La tribu digital

“La información que hay que procesar se ha vuelto tan vasta que supera la ‘racionalidad limitada’ de los individuos”, Byung-Chul Han.

Nunca mejor dicho un término como el de “tribu” digital va a resumir con tanta claridad un tiempo social y político como el que vivimos. Internet y las nuevas tecnologías están generando un nuevo tipo de sociedad y reconfigurando nuestros valores, ideas, estilos de vida y comportamientos. Estamos ante una mutación profunda de la condición humana, un cambio de civilización, afirman los estudiosos de la llamada era digital.

Susana Alonso

Lo primero que hay que destacar es que la creencia y la adhesión al grupo van a estar por encima de todo y cambiar de opinión o de comunidad será muy difícil. De esta manera la “tribu” se convierte en una fortaleza desde donde poder atacar al “otro”, que no es de los nuestros. Con estos parámetros, el diálogo y el entendimiento se hacen difíciles, sino imposibles, y para no pocos esto supone el fin de la política. Como diría Byung-Chul: “Ya no nos escuchamos”.

Uno de los más prolíficos ensayistas catalanes, Josep Burgaya, nos dibuja un retrato fidedigno y exhaustivo del llamado ‘régimen de la información’, o ‘capitalismo de vigilancia’ y su influencia en la esfera política y social. Se trata de una forma de dominio donde todo se va a procesar mediante algoritmos y en el que las personas quedan rebajadas a datos como si de un mero consumidor se tratara.

La “democracia” digital parece ideada para el ciudadano de hoy, en esta sociedad del espectáculo, el entretenimiento y el consumo a manos llenas. Aunque algunas de las tendencias actuales pudimos verlas ya a finales de la Transición. La ideología del triunfo, la moral del éxito y el narcisismo en estado puro se institucionalizaron. De forma gráfica, España pasaba del Seat al BMW y de la urbe a los residenciales. Empezaba a tomar cuerpo lo que Ulrich Beck definió como el ‘capitalismo del ego’.

Las consecuencias de todo ello se están viendo en el presente con las políticas populistas y autoritarias emergentes y la llegada de nuevos liderazgos procedentes del mundo digital como Boris Johnson, Donald Trump o Javier Milei, entre otros. De España se puede decir que el principal laboratorio de la política populista se da con el procés catalán y continua ahora con esa dialéctica visceral y hostil de una parte de la derecha política-mediática. Aunque es difícil escapar de esta retórica hoy dominante.

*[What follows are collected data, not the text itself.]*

(* ===== verification/ObjectTable.v ===== *)
(** * What objects use of their tables

    The class [ObjectTable] has the operations of a table of members by key, for values that are addresses; it is what
    [common/jansson/value.c] calls of [hashtable.c].  [ObjectTableSpec] is what they promise, in terms of the list of the
    members in the order in which their keys were first set. *)

From S2P Require Import Prelude.

(** What an object promises: its members in the order in which their keys were first set. *)
Section members.
Context {V : Type}.
Implicit Types (al : list (list Z * V)) (k : list Z).

Fixpoint assoc k al : option V :=
  match al with [] => None | (k', v) :: al => if decide (k' = k) then Some v else assoc k al end.

Fixpoint assoc_set k v al : list (list Z * V) :=
  match al with
  | [] => [(k, v)]
  | (k', v') :: al => if decide (k' = k) then (k, v) :: al else (k', v') :: assoc_set k v al
  end.

Definition assoc_del k al : list (list Z * V) := filter (fun m => m.1 <> k) al.

Lemma assoc_in k v a1 a2 : k ∉ a1.*1 -> assoc k (a1 ++ (k, v) :: a2) = Some v.
Proof.
  induction a1 as [| [k' v'] a1 IH]; cbn; intros H; [by rewrite decide_True |].
  rewrite decide_False by set_solver. apply IH. set_solver.
Qed.

Lemma assoc_out k al : k ∉ al.*1 -> assoc k al = None.
Proof. induction al as [| [k' v'] al IH]; cbn; intros H; [done |]. rewrite decide_False by set_solver. apply IH. set_solver. Qed.

Lemma assoc_set_in k v v' a1 a2 : k ∉ a1.*1 -> assoc_set k v' (a1 ++ (k, v) :: a2) = a1 ++ (k, v') :: a2.
Proof.
  induction a1 as [| [k' w] a1 IH]; cbn; intros H; [by rewrite decide_True |].
  rewrite decide_False by set_solver. f_equal. apply IH. set_solver.
Qed.

Lemma assoc_set_out k v al : k ∉ al.*1 -> assoc_set k v al = al ++ [(k, v)].
Proof. induction al as [| [k' v'] al IH]; cbn; intros H; [done |]. rewrite decide_False by set_solver. f_equal. apply IH. set_solver. Qed.

Lemma assoc_del_out k al : k ∉ al.*1 -> assoc_del k al = al.
Proof.
  unfold assoc_del. induction al as [| [k' v'] al IH]; intros H; [done |]. rewrite fmap_cons in H. cbn [fst] in H.
  rewrite filter_cons_True by (cbn [fst]; set_solver). f_equal. apply IH. set_solver.
Qed.

Lemma assoc_del_in k v a1 a2 : k ∉ a1.*1 -> k ∉ a2.*1 -> assoc_del k (a1 ++ (k, v) :: a2) = a1 ++ a2.
Proof.
  intros H1 H2. unfold assoc_del. rewrite filter_app, filter_cons_False by (cbn; tauto).
  f_equal; by apply assoc_del_out.
Qed.
End members.

(** The bytes of a key. *)
Definition key_bytes (k : list Z) : Prop := Forall is_byte k.

(** The operations.  [alloc] tells whether an allocation of that size succeeds; the lists returned are the values the
    caller has to release. *)
Class ObjectTable := {
  otable : Type;
  ot_init : (Z -> bool) -> res (option otable);
  ot_size : otable -> Z;
  ot_get : list Z -> otable -> res (option Z);
  ot_set : (Z -> bool) -> list Z -> Z -> otable -> res (Z * otable * list Z);
  ot_del : list Z -> otable -> res (Z * otable * list Z);
  ot_clear : otable -> res (otable * list Z);
  ot_close : otable -> res (list Z);
  ot_iter : otable -> res (option Z);
  ot_iter_at : list Z -> otable -> res (option Z);
  ot_iter_next : Z -> otable -> res (option Z);
  ot_iter_key : Z -> otable -> res (list Z);
  ot_iter_value : Z -> otable -> res Z;
  ot_iter_set : Z -> Z -> otable -> res (otable * list Z)
}.

(** The laws: [members] is the list of members, [iterators] the iterators of a table, one for each member. *)
Class ObjectTableSpec (O : ObjectTable) := {
  members : otable -> list (list Z * Z) -> Prop;
  iterators : otable -> list Z -> list (list Z * Z) -> Prop;
  members_keys t al : members t al -> NoDup al.*1;
  init_law alloc : (exists t, ot_init alloc = Ok (Some t) /\ members t []) \/ (ot_init alloc = Ok None /\ exists n, alloc n = false);
  size_law t al : members t al -> ot_size t = Z.of_nat (length al);
  get_law t al k : members t al -> key_bytes k -> ot_get k t = Ok (assoc k al);
  set_law alloc t al k v : members t al -> key_bytes k -> Z.of_nat (length al) < 2 ^ 31 -> Z.of_nat (length k) < 2 ^ 62 ->
    exists t', (ot_set alloc k v t = Ok (0, t', option_list (assoc k al)) /\ members t' (assoc_set k v al)) \/
               (ot_set alloc k v t = Ok (-1, t', []) /\ members t' al /\ exists n, alloc n = false);
  del_law t al k : members t al -> key_bytes k ->
    match assoc k al with
    | Some v => exists t', ot_del k t = Ok (0, t', [v]) /\ members t' (assoc_del k al)
    | None => ot_del k t = Ok (-1, t, [])
    end;
  clear_law t al : members t al -> exists t' vs, ot_clear t = Ok (t', vs) /\ members t' [] /\ vs ≡ₚ al.*2;
  close_law t al : members t al -> exists vs, ot_close t = Ok vs /\ vs ≡ₚ al.*2;
  iterators_law t al : members t al -> exists its, iterators t its al;
  iterators_members t its al : iterators t its al -> members t al /\ length its = length al;
  iter_law t its al : iterators t its al -> ot_iter t = Ok (head its);
  iter_next_law t al its1 i its2 : iterators t (its1 ++ i :: its2) al -> ot_iter_next i t = Ok (head its2);
  iter_member_law t al its1 i its2 : iterators t (its1 ++ i :: its2) al ->
    exists al1 k v al2, al = al1 ++ (k, v) :: al2 /\ length al1 = length its1 /\ ot_iter_key i t = Ok k /\ ot_iter_value i t = Ok v;
  iter_at_law t its al k : iterators t its al -> key_bytes k ->
    exists o, ot_iter_at k t = Ok o /\
      match o with
      | Some i => exists its1 its2 al1 v al2, its = its1 ++ i :: its2 /\ al = al1 ++ (k, v) :: al2 /\ length its1 = length al1
      | None => k ∉ al.*1
      end;
  iter_set_law t al its1 i its2 v : iterators t (its1 ++ i :: its2) al ->
    exists t' al1 k old al2, ot_iter_set i v t = Ok (t', [old]) /\ al = al1 ++ (k, old) :: al2 /\ length al1 = length its1 /\
      iterators t' (its1 ++ i :: its2) (al1 ++ (k, v) :: al2)
}.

El caso es que las nuevas narrativas del consumo, que tanto proliferan en la biosfera mediática, y que crean adicción y dependencia, viven  de tensionar al máximo, de buscar culpables, de antagonismos irreconciliables. Es la batalla ideológica del siglo XXI que usa todos los recursos necesarios, visuales y semánticos, para alcanzar victorias propagandísticas. De ahí que la batalla por el relato y el storytelling tengan tanta importancia.

Ahora, ante la avalancha de información que nos llega, van a ser las imágenes y las performances las que se impongan. El mensaje político-publicitario se resume en un titular y las emociones pasan a ser el principal argumento. El objetivo es fidelizar a la tribu, al grupo, al partido y, hacerlos impermeables a lo que llegue de fuera, con el fin de que te siga votando o consumiendo.

En un sistema donde se han diluido las fronteras entre información, entretenimiento y publicidad, hay que pensar en qué tipo de ciudadano estamos construyendo. Los rasgos que se apuntan son las de personas muy individualistas, de grandes egos, con derechos sin límite, con un infantilismo irresponsable. Para muchos este es el camino de la deshumanización que los ideólogos del Silicon Valley, una mezcla de hippies, idealistas y neoliberales han creado.

Qué hacer ante los retos políticos y sociales que se plantean. Lo primero es comprender mejor el mundo en el que vivimos, al mismo tiempo que una política con sentido de lo público y con la primacía de las personas por encima de todo. Y más en sociedades abiertas, donde la convivencia de opuestos, la aceptación de lo distinto, la renuncia a una representación única aparecen como la señas de identidad de una democracia convivencial y habitable.